Leading the charge is Dr. Norman Spack of Boston’s Children’s Hospital, a doctor who is no stranger to media attention for his work. “If you open the doors, these are the kids who come,” Dr. Spack says. “They’re out there.” He even goes as far as to say that the psychiatric diagnosis of “gender identity disorder” is a “misnomer” and that one in every 10,000 children have the condition.
Dr. Margaret Moon, a member of the American Academy of Pediatrics’ bioethics committee, cites ethical concerns with offering sex-changing treatment to kids under the age of eighteen. She says that some kids may get a psychiatric diagnosis when they are just uncomfortable with “narrowly defined gender roles” and that it is harmful “to have an irreversible treatment too early.”

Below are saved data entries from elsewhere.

Lemma classify_reaps dead type s :
  (∀ w p, dead w p = true → alive w p = false) →
  let s' := (classify dead type s).2 in
  this s' = this s
  ∧ active (world s') = active (world s)
  ∧ guarded (world s') = guarded (world s)
  ∧ events (world s') = events (world s)
  ∧ (∀ path, path ≠ file (this s) → files (world s') !! path = files (world s) !! path)
  ∧ (∀ w, writer (record_of s') = Some w → writer (record_of s) = Some w)
  ∧ (∀ j, In j (readers (record_of s')) → In j (readers (record_of s)))
  ∧ (∀ w, writer (record_of s) = Some w → alive (world s) (pid w) = true →
       writer (record_of s') = Some w)
  ∧ (∀ j, In j (readers (record_of s)) → alive (world s) (pid j) = true →
       In j (readers (record_of s'))).
Proof.
  intros Hdead. cbv zeta.
  assert (Hsame : ∀ s0, s0 = s →
            this s0 = this s ∧ active (world s0) = active (world s)
            ∧ guarded (world s0) = guarded (world s)
            ∧ events (world s0) = events (world s)
            ∧ (∀ path, path ≠ file (this s) →
                 files (world s0) !! path = files (world s) !! path)
            ∧ (∀ w, writer (record_of s0) = Some w → writer (record_of s) = Some w)
            ∧ (∀ j, In j (readers (record_of s0)) → In j (readers (record_of s)))
            ∧ (∀ w, writer (record_of s) = Some w → alive (world s) (pid w) = true →
                 writer (record_of s0) = Some w)
            ∧ (∀ j, In j (readers (record_of s)) → alive (world s) (pid j) = true →
                 In j (readers (record_of s0)))) by (intros s0 ->; done).
  assert (Hpers : ∀ f',
            writer f' = None →
            (∀ w, writer (record_of s) = Some w → alive (world s) (pid w) = false) →
            (∀ j, In j (readers f') → In j (readers (record_of s))) →
            (∀ j, In j (readers (record_of s)) → alive (world s) (pid j) = true →
               In j (readers f')) →
            this (persist f' s) = this s
            ∧ active (world (persist f' s)) = active (world s)
            ∧ guarded (world (persist f' s)) = guarded (world s)
            ∧ events (world (persist f' s)) = events (world s)
            ∧ (∀ path, path ≠ file (this s) →
                 files (world (persist f' s)) !! path = files (world s) !! path)
            ∧ (∀ w, writer (record_of (persist f' s)) = Some w →
                 writer (record_of s) = Some w)
            ∧ (∀ j, In j (readers (record_of (persist f' s))) →
                 In j (readers (record_of s)))
            ∧ (∀ w, writer (record_of s) = Some w → alive (world s) (pid w) = true →
                 writer (record_of (persist f' s)) = Some w)
            ∧ (∀ j, In j (readers (record_of s)) → alive (world s) (pid j) = true →
                 In j (readers (record_of (persist f' s))))).
  { intros f' Hw Hwd Hsub Hkeep.
    destruct (frame_persist f' s) as (_ & _ & _ & _ & Hf).
    rewrite readers_persist, writer_persist, Hw. split_and!; try done.
    intros w Hww Ha. rewrite (Hwd w Hww) in Ha. done. }
  unfold classify. cbv zeta.
  destruct (decide _); [by apply Hsame|].
  destruct (count (this s) write) eqn:Hc; [|by apply Hsame].
  fold (record_of s).
  destruct (writer (record_of s)) as [j|] eqn:Hw.
  - destruct (alive (world s) (pid j)) eqn:Ha; [by apply Hsame|].
    destruct type; simpl; apply Hpers; try done.
    + by intros w [= <-].
    + by intros w [= <-].
    + simpl. intros j0. apply survivors_In.
    + simpl. intros j0 Hj0 Haj. eapply survivors_keep_alive; [apply Hdead|done|done].
  - destruct type; [by apply Hsame|]. simpl.
    destruct (forallb _ _); [by apply Hsame|].
    apply Hpers; try done.
    + simpl. intros j0. apply survivors_In.
    + simpl. intros j0 Hj0 Haj. eapply survivors_keep_alive; [apply Hdead|done|done].
Qed.

(** X2: [check] and [checkSync] only reap.  The handle, the oracle, the
    trace and every other file stay as they are; the record afterwards holds
    no job that it did not hold before; and the writer and every reader whose
    process the oracle reports as running is still there. *)
Theorem check_only_reaps type s r s' :
  check type s = Some (r, s') ∨ checkSync type s = Some (r, s') →
  this s' = this s
  ∧ events (world s') = events (world s)
  ∧ (∀ path, path ≠ file (this s) → files (world s') !! path = files (world s) !! path)
  ∧ (∀ w, writer (record_of s') = Some w → writer (record_of s) = Some w)
  ∧ (∀ j, In j (readers (record_of s')) → In j (readers (record_of s)))
  ∧ (∀ w, writer (record_of s) = Some w → alive (world s) (pid w) = true →
       writer (record_of s') = Some w)
  ∧ (∀ j, In j (readers (record_of s)) → alive (world s) (pid j) = true →
       In j (readers (record_of s'))).
Proof.
  rewrite check_eq, checkSync_eq. intros [H|H]; injection H as H.
  - pose proof (classify_reaps dead_async type s dead_async_not_alive) as Hr.
    rewrite H in Hr. simpl in Hr. tauto.
  - pose proof (classify_reaps dead_sync type s dead_sync_not_alive) as Hr.
    rewrite H in Hr. simpl in Hr. tauto.
Qed.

Dr. Spack’s “Gender Management Service” clinic opened in 2007, and he reports a fourfold increase in patients, up to 19 each year, versus four in the late 1990s. Once younger children begin to show signs of puberty, they are given puberty-blocking drugs, in monthly injections or implants imbedded in the arm. Sex hormones can have serious side effects, including blood clots and cancer.
The article concludes with comments from Dr. Jo Olson, medical director of a transgender clinic at Children’s Hospital Los Angeles. Olson said the journal reports should help persuade more doctors to offer these kids sex-changing treatment or refer them to specialists who will. “It would be so nice to move this out of the world of mental health, and into the medical world,” Olson said.